## EXERCISE DESCRIPTION
All lines below containing "true" are to be listed.
+ + + + +
Lemma slot_loop_first_feasible_witness :
  exists (i : nat) s,
    [((1, "09:00", "c1"), 540); ((1, "10:00", "c1"), 600); ((1, "11:00", "c1"), 660)] !! i
    = Some s
    /\ slot_blocked scenario_C_state 60 None "b" "a" (Z.of_nat i) s = false
    /\ (forall (j : nat) s', (j < i)%nat ->
          [((1, "09:00", "c1"), 540); ((1, "10:00", "c1"), 600); ((1, "11:00", "c1"), 660)]
            !! j = Some s' ->
          slot_blocked scenario_C_state 60 None "b" "a" (Z.of_nat j) s' = true)
    /\ bind_match scenario_C_state ("A", "b", "a", 2) 1 ((1, "10:00", "c1"), 600)
       = bind_match scenario_C_state ("A", "b", "a", 2) (Z.of_nat i) s.
Proof.
  apply (slot_loop_first_feasible scenario_C_state 60 None "A" "b" "a" 2
           [((1, "09:00", "c1"), 540); ((1, "10:00", "c1"), 600); ((1, "11:00", "c1"), 660)]).
  reflexivity.
Defined.

Section Bookkeeping.
Variables (slots : list abs_slot) (rest : Z) (cap : option Z).

Lemma schedule_bind st p idx s :
    pending_of <$> schedule (bind_match st p idx s) = (pending_of <$> schedule st) ++ [p].
  Proof.
    destruct p as [[[zn hm] aw] r], s as [[[d ts] f] a]. cbn [bind_match schedule].
    now rewrite fmap_app.
  Qed.

  (** The loop appends one bound match per pending match, in order. *)
Lemma assign_loop_pending todo st st' :
    assign_loop slots rest cap todo st = Ok st' ->
    pending_of <$> schedule st' = (pending_of <$> schedule st) ++ todo.
  Proof.
    revert st. induction todo as [|[[[zn hm] aw] r] todo IH]; intros st.
    - intros [= <-]. now rewrite app_nil_r.
    - cbn [assign_loop].
      destruct (slot_loop st rest cap (zn, hm, aw, r) (enumerate 0 slots)) as [st1|] eqn:E;
        [|easy].
      apply slot_loop_Some in E as (idx & s & _ & _ & ->).
      intros H. rewrite (IH _ H), schedule_bind, <- app_assoc. reflexivity.
  Qed.

Lemma day_matches_snoc sched m d :
    day_matches (sched ++ [m]) d
    = day_matches sched d + (if decide (day m = d) then 1 else 0).
  Proof.
    unfold day_matches. rewrite filter_app, length_app, Nat2Z.inj_add.
    rewrite filter_cons, filter_nil. now destruct (decide (day m = d)).
  Qed.

Lemma assign_loop_cap c todo st st' :
    cap = Some c ->
    (forall d, day_matches (schedule st) d <= Z.max 0 c) ->
    assign_loop slots rest cap todo st = Ok st' ->
    forall d, day_matches (schedule st') d <= Z.max 0 c.
  Proof.
    intros ->. revert st. induction todo as [|[[[zn hm] aw] r] todo IH]; intros st Hst.
    - now intros [= <-].
    - cbn [assign_loop].
      destruct (slot_loop st rest (Some c) (zn, hm, aw, r) (enumerate 0 slots))
        as [st1|] eqn:E; [|easy].
      apply slot_loop_Some in E as (idx & [[[d0 ts] f] a] & _ & Hb & ->).
      apply IH. intros d. cbn [bind_match schedule]. rewrite day_matches_snoc.
      cbn [slot_blocked] in Hb. apply orb_false_iff in Hb as [_ Hcap].
      cbn [cap_blocks] in Hcap. cbn [day]. specialize (Hst d).
      destruct (decide (d0 = d)) as [->|]; lia.
  Qed.
End Bookkeeping.

Lemma pending_of_renumber sorted : pending_of <$> renumber sorted = pending_of <$> sorted.
Proof.
  unfold renumber. rewrite <- (enumerate_snd 1 sorted) at 2.
  rewrite <- !list_fmap_compose. apply list_fmap_ext. now intros ? [idx m].
Qed.

Lemma day_matches_renumber sorted d : day_matches (renumber sorted) d = day_matches sorted d.
Proof.
  unfold day_matches, renumber. generalize 1 as start. intros start. revert start.
  induction sorted as [|m l IH]; intros start; [reflexivity|].
  cbn [enumerate fmap list_fmap]. rewrite !filter_cons. cbn [set_match_id day].
  specialize (IH (start + 1)).
  destruct (decide (day m = d)); cbn [length]; lia.
Qed.

Lemma day_matches_perm l l' d : l ≡ₚ l' -> day_matches l d = day_matches l' d.
Proof. intros Hp. unfold day_matches. now rewrite Hp. Qed.

Lemma scheduled_pending_perm
    (h : heap) (teams : list loc) (system : string) (days fields : Z)
    (start_time end_time : string) (match_duration rest : Z)
    (midday_break : option (string * string)) (home_and_away : bool)
    (max_matches_per_day : option Z) (result : list Match) :
  (generate_fixture h teams system days fields start_time end_time match_duration
     rest midday_break home_and_away max_matches_per_day).2 = Ok result ->
  pending_of <$> result ≡ₚ (fixture_pending h teams system home_and_away).2.
Proof.
  intros (slots & st & sorted & _ & Ha & _ & _ & _ & Hp & _ & ->)%generate_fixture_Ok.
  rewrite pending_of_renumber, Hp.
  apply assign_loop_pending in Ha. now rewrite Ha.
Qed.

(** X16. In a successful run every pending match is scheduled exactly
    once and nothing else is: the (zone, home, away, round) tuples of the
    returned matches are a permutation of the pending list. *)
Theorem fixture_schedules_every_pending_match
    (h : heap) (teams : list loc) (system : string) (days fields : Z)
    (start_time end_time : string) (match_duration rest : Z)
    (midday_break : option (string * string)) (home_and_away : bool)
    (max_matches_per_day : option Z) (result : list Match) :
  (generate_fixture h teams system days fields start_time end_time match_duration
     rest midday_break home_and_away max_matches_per_day).2 = Ok result ->
  pending_of <$> result ≡ₚ (fixture_pending h teams system home_and_away).2.
Proof.
  exact (scheduled_pending_perm h teams system days fields start_time end_time
           match_duration rest midday_break home_and_away max_matches_per_day result).
Qed.

Lemma fixture_schedules_every_pending_match_witness :
  pending_of <$> scenario_A_schedule
  ≡ₚ (fixture_pending four_teams [0; 1; 2; 3]%nat "rr" false).2.
Proof.
  apply (fixture_schedules_every_pending_match four_teams [0; 1; 2; 3]%nat "rr" 1 1
           "09:00" "18:00" 60 60 None false None scenario_A_schedule).
  vm_compute. reflexivity.
Defined.

(** X17. The daily cap is respected: in a successful run with
    max_matches_per_day = c no day holds more than c returned matches
    (none at all when c <= 0). *)
Theorem fixture_respects_daily_cap
    (h : heap) (teams : list loc) (system : string) (days fields : Z)
    (start_time end_time : string) (match_duration rest : Z)
    (midday_break : option (string * string)) (home_and_away : bool)
    (c : Z) (result : list Match) (d : Z) :
  (generate_fixture h teams system days fields start_time end_time match_duration
     rest midday_break home_and_away (Some c)).2 = Ok result ->
  day_matches result d <= Z.max 0 c.
Proof.
  intros (slots & st & sorted & _ & Ha & _ & _ & _ & Hp & _ & ->)%generate_fixture_Ok.
  rewrite day_matches_renumber, (day_matches_perm _ _ d Hp).
  eapply (assign_loop_cap slots rest (Some c) c); [reflexivity| |exact Ha].
  intros d'. change (day_matches (schedule empty_state) d') with 0. lia.
Qed.

Lemma fixture_respects_daily_cap_witness :
  day_matches
    [mkMatch 1 "09:00" "c1" "a" "b" "A" 1 1; mkMatch 2 "09:00" "c1" "b" "a" "A" 2 2] 1
  <= Z.max 0 1.
Proof.
  apply (fixture_respects_daily_cap four_teams [0; 1]%nat "rr" 2 1
           "09:00" "18:00" 60 60 None true 1).
  vm_compute. reflexivity.
Defined.

Lemma to_absolute_key s a : to_absolute s = Ok a -> a.1 = slot_key s.
Proof.
  destruct s as [[[d t] f] idx]. cbn.
  destruct (_time_to_minutes t); cbn; [|easy..]. now intros [= <-].
Qed.

Lemma fixture_slots_keys days fields start_time end_time dur midday_break slots :
  fixture_slots days fields start_time end_time dur midday_break = Ok slots ->
  exists ts,
    _generate_timeslots days fields start_time end_time dur midday_break = Ok ts
    /\ slots.*1 = slot_key <$> ts.
Proof.
  unfold fixture_slots.
  destruct (_generate_timeslots _ _ _ _ _ _) as [ts| |] eqn:E; cbn; [|easy..].
  destruct (generate_timeslots_ok _ _ _ _ _ _ _ E) as (_ & _ & ->).
  intros Ht. exists ts. split; [reflexivity|]. apply traverse_Ok in Ht.
  clear E. induction Ht as [|s a ts slots Hs _ IH]; [reflexivity|].
  cbn [fmap list_fmap]. rewrite IH. f_equal. now apply to_absolute_key.
Qed.

(** The time strings of the slot list were printed by [_minutes_to_time],
    so reading them back for [timeslot_absolute] cannot fail. *)
Lemma fixture_slots_total days fields start_time end_time dur midday_break ts :
  _generate_timeslots days fields start_time end_time dur midday_break = Ok ts ->
  exists slots, fixture_slots days fields start_time end_time dur midday_break = Ok slots.
Proof.
  intros E. unfold fixture_slots. rewrite E. cbn.
  destruct (generate_timeslots_ok _ _ _ _ _ _ _ E) as (_ & _ & ->).
  apply traverse_total.
  eapply Forall_impl; [exact (generate_timeslots_printed _ _ _ _ _ _ _ E)|].
  intros [[[d t] f] idx] [c Hc]. cbn in Hc. cbn.
  rewrite (time_roundtrip _ _ Hc). cbn. now eexists.
Qed.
+ + + + +
## SOLVED EXERCISE
          slot_blocked scenario_C_state 60 None "b" "a" (Z.of_nat j) s' = true)
           "09:00" "18:00" 60 60 None true 1).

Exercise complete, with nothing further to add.